- TASK REQUIREMENTS
The data below holds the lines to copy: everything from the line containing "then deleteBill e" to the line containing "an edit of a", both ends included, set down exactly.

- DATA TO USE
::::

Definition upsertBillFromForm (e : Env) (f : Form) (bills : list Bill)
  : bool * Outcome :=
  match validateBillForm e f with
  | Some validationError => (false, mkOutcome bills [validationError])
  | None =>
      let existingIdx := findIndex (hasId (formId e f)) bills in
      if 0 <=? existingIdx then
        match bills !! Z.to_nat existingIdx with
        | Some old =>
            (true, mkOutcome
                     (<[Z.to_nat existingIdx := formRecord e f (Some old)]> bills)
                     [])
        | None =>
            (* reading a property of [undefined] throws; the catch block *)
            (false, mkOutcome bills ["Failed to save bill"])
        end
      else (true, mkOutcome (bills ++ [formRecord e f None])%list [])
  end.

(** *** The click handler of the bill list *)

(** The [toggle-paid] branch on the bill [b] found at index [idx].  The
    assignments go to the object stored in the array, so what was written
    before [nextRecurringDate] throws stays written. *)
Definition togglePaid (e : Env) (idx : nat) (b : Bill) (bills : list Bill)
  : Outcome :=
  let b1 := set_updatedAt (isoString (now e)) (set_paid (negb (paid b)) b) in
  if paid b1 && negb (Recurrence_eqb (recurrence b1) none) then
    match nextRecurringDate e (dueDate b1) (recurrence b1) with
    | Returned next =>
        let b2 := set_paid false (set_dueDate next b1) in
        mkOutcome (<[idx := b2]> bills) (snd (save e))
    | Thrown _ =>
        mkOutcome (<[idx := b1]> bills) ["Failed to toggle-paid bill"]
    end
  else mkOutcome (<[idx := b1]> bills) (snd (save e)).

(** The [delete] branch. *)
Definition deleteBill (e : Env) (idx : nat) (bills : list Bill) : Outcome :=
  if confirmAnswer e then mkOutcome (delete idx bills) (snd (save e))
  else mkOutcome bills [].

(** [billList.addEventListener("click", ...)]; [dataId] and [dataAction]
    are the attributes of the button (the empty string when missing). *)
Definition billListClick (e : Env) (dataId dataAction : string)
  (bills : list Bill) : Outcome :=
  if String.eqb dataId "" || String.eqb dataAction "" then mkOutcome bills []
  else
    let idx := findIndex (hasId dataId) bills in
    if idx <? 0 then mkOutcome bills []
    else
      match bills !! Z.to_nat idx with
      | Some b =>
          if String.eqb dataAction "edit" then mkOutcome bills []
          else if String.eqb dataAction "delete"
          then deleteBill e (Z.to_nat idx) bills
          else if String.eqb dataAction "toggle-paid"
          then togglePaid e (Z.to_nat idx) b bills
          else mkOutcome bills []
      | None =>
          (* [b] is [undefined]: each branch reads a property of it *)
          if String.eqb dataAction "edit" || String.eqb dataAction "delete"
             || String.eqb dataAction "toggle-paid"
          then mkOutcome bills ["Failed to " ++ dataAction ++ " bill"]
          else mkOutcome bills []
      end.

(** *** The store as a transition system *)

Inductive Op : Type :=
| Upsert (f : Form)
| Delete (i : string)
| TogglePaid (i : string).

Definition step (e : Env) (op : Op) (bills : list Bill) : list Bill :=
  match op with
  | Upsert f => store (snd (upsertBillFromForm e f bills))
  | Delete i => store (billListClick e i "delete" bills)
  | TogglePaid i => store (billListClick e i "toggle-paid" bills)
  end.

Inductive reachable : list Bill -> Prop :=
| reachable_empty : reachable []
| reachable_step e op bills :
    reachable bills -> reachable (step e op bills).

(** Side conditions under which a step cannot leave a recurring bill paid:
    an edit of a paid bill keeps it one-off, and the next occurrence of a
    toggled recurring bill can be computed. *)
Definition editKeepsPaidOneOff (e : Env) (f : Form) (bills : list Bill)
  : Prop :=
  forall old, old ∈ bills -> id old = formId e f -> paid old = true ->
              recurrenceEl f = none.

Definition canRoll (e : Env) (i : string) (bills : list Bill) : Prop :=
  forall b, b ∈ bills -> id b = i -> paid b = false -> recurrence b <> none ->
            exists next,
              nextRecurringDate e (dueDate b) (recurrence b) = Returned next.

Definition guard (e : Env) (op : Op) (bills : list Bill) : Prop :=
  match op with
  | Upsert f => editKeepsPaidOneOff e f bills
  | Delete _ => True
  | TogglePaid i => canRoll e i bills
  end.

Inductive reachableGuarded : list Bill -> Prop :=
| reachableGuarded_empty : reachableGuarded []
| reachableGuarded_step e op bills :
    reachableGuarded bills -> guard e op bills ->
    reachableGuarded (step e op bills).

End Main.

(** ** The view and the selection in the words of the specification *)
Module Spec.
Import JS Main.

Definition occursIn (q s : string) : Prop :=
  exists pre post, s = pre ++ q ++ post.

(** Step 1 of [computeView]: the lower-cased name or notes (the empty
    string when absent) contains the lower-cased query. *)
Definition textMatch (query : string) (b : Bill) : Prop :=
  occursIn (toLowerCase query) (toLowerCase (name b))
  \/ occursIn (toLowerCase query) (toLowerCase (default "" (notes b))).

(** Step 2 of [computeView]: the status predicate; any filter other than
    the four named ones restricts nothing. *)
Definition statusMatch (e : Env) (statusFilter : string) (b : Bill) : Prop :=
  (statusFilter = "due" ->
   paid b = false
   /\ exists d, daysUntil e (dueDate b) = Some d /\ 0 <= d <= 7)
  /\ (statusFilter = "overdue" ->
      paid b = false /\ exists d, daysUntil e (dueDate b) = Some d /\ d < 0)
  /\ (statusFilter = "paid" -> paid b = true)
  /\ (statusFilter = "unpaid" -> paid b = false).

(** [selectDue]: unpaid and due today or at most three days ago. *)
Definition dueReminder (e : Env) (b : Bill) : Prop :=
  paid b = false
  /\ exists d, daysUntil e (dueDate b) = Some d /\ -3 <= d <= 0.

(** The text after the amount in a reminder line, for the day counts
    -3..0 of a selected bill. *)
Definition dueText (d : Z) : string :=
  if d =? 0 then "today"
  else if d =? -1 then "1d overdue"
  else if d =? -2 then "2d overdue"
  else "3d overdue".

(** The 4-2-2 digit shape [dddd-dd-dd]. *)
Definition isDate422 (s : string) : Prop :=
  exists y1 y2 y3 y4 m1 m2 d1 d2 : ascii,
    s = String y1 (String y2 (String y3 (String y4 (String "-"
          (String m1 (String m2 (String "-" (String d1 (String d2 "")))))))))
    /\ isDigit y1 = true /\ isDigit y2 = true /\ isDigit y3 = true
    /\ isDigit y4 = true /\ isDigit m1 = true /\ isDigit m2 = true
    /\ isDigit d1 = true /\ isDigit d2 = true.

(** A string of that shape whose fields are a month 01-12 and a day of
    that month. *)
Definition isCalendarDate (s : string) : Prop :=
  match dateOnlyFields s with
  | Some (y, m, d) => 1 <= m <= 12 /\ 1 <= d <= DaysInMonth y m
  | None => False
  end.

(** A handler reports an error when it shows a message. *)
Definition reportsError (r : Outcome) : Prop := shown r <> [].

(** A recurring bill stored as paid. *)
Definition paidRecurring (b : Bill) : Prop :=
  recurrence b <> none /\ paid b = true.

End Spec.

(** ** Sample environments and bills, used to run the definitions *)
Module Samples.
Import JS Main.

(** A stand-in for [Number(v)] on the strings used below: unsigned or
    negated decimal integers, the empty string being 0 and anything else
    NaN. *)
Fixpoint allDigits (s : string) : bool :=
  match s with
  | "" => true
  | String c r => isDigit c && allDigits r
  end.

Fixpoint digitsValue (acc : Z) (s : string) : Z :=
  match s with
  | "" => acc
  | String c r => digitsValue (10 * acc + digitValue c) r
  end.

Definition floatOfZ (v : Z) : float := PrimFloat.of_uint63 (Uint63.of_Z v).

Definition decimalNumber (s : string) : float :=
  match s with
  | "" => 0%float
  | String "-" (String c r) =>
      if allDigits (String c r)
      then PrimFloat.opp (floatOfZ (digitsValue 0 (String c r)))
      else PrimFloat.nan
  | _ => if allDigits s then floatOfZ (digitsValue 0 s) else PrimFloat.nan
  end.

(** A stand-in for the currency formatting of the locale. *)
Definition dollars (n : float) : string :=
  if PrimFloat.eqb n 1200%float then "$1,200.00"
  else if PrimFloat.eqb n 100%float then "$100.00"
  else if PrimFloat.eqb n 50%float then "$50.00"
  else "$0.00".

(** An engine in UTC whose clock shows [t]. *)
Definition utc (t : Z) : Env :=
  mkEnv t 0 false "00000000-0000-4000-8000-000000000000" true true
        decimalNumber dollars.

(** The same five hours west of UTC. *)
Definition west (t : Z) : Env :=
  mkEnv t (-18000000) false "00000000-0000-4000-8000-000000000000" true true
        decimalNumber dollars.


(** 2024-06-01T09:30:00Z and 2024-06-10T09:30:00Z *)
Definition june1 : Z := 1717234200000.
Definition june10 : Z := 1718011800000.

Definition bill (i n : string) (a : float) (due : string) (r : Recurrence)
  (p : bool) : Bill :=
  mkBill i n a due r None p "2024-05-01T00:00:00.000Z" "2024-05-01T00:00:00.000Z".

Definition form (i n a due : string) (r : Recurrence) : Form :=
  mkForm i n a due r "".

End Samples.

(** ** More of [main.ts]: escaping, the form, the permission check *)
Module Page.
Import JS Main.

(** [s.replace(/c/g, by)] for a pattern that is one literal character. *)
Fixpoint replaceAll (c : ascii) (by_ : string) (s : string) : string :=
  match s with
  | "" => ""
  | String x r =>
      if Ascii.eqb x c then by_ ++ replaceAll c by_ r
      else String x (replaceAll c by_ r)
  end.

::::

- PROBLEM SOLUTION
          then deleteBill e (Z.to_nat idx) bills
          else if String.eqb dataAction "toggle-paid"
          then togglePaid e (Z.to_nat idx) b bills
          else mkOutcome bills []
      | None =>
          (* [b] is [undefined]: each branch reads a property of it *)
          if String.eqb dataAction "edit" || String.eqb dataAction "delete"
             || String.eqb dataAction "toggle-paid"
          then mkOutcome bills ["Failed to " ++ dataAction ++ " bill"]
          else mkOutcome bills []
      end.

(** *** The store as a transition system *)

Inductive Op : Type :=
| Upsert (f : Form)
| Delete (i : string)
| TogglePaid (i : string).

Definition step (e : Env) (op : Op) (bills : list Bill) : list Bill :=
  match op with
  | Upsert f => store (snd (upsertBillFromForm e f bills))
  | Delete i => store (billListClick e i "delete" bills)
  | TogglePaid i => store (billListClick e i "toggle-paid" bills)
  end.

Inductive reachable : list Bill -> Prop :=
| reachable_empty : reachable []
| reachable_step e op bills :
    reachable bills -> reachable (step e op bills).

(** Side conditions under which a step cannot leave a recurring bill paid:
    an edit of a paid bill keeps it one-off, and the next occurrence of a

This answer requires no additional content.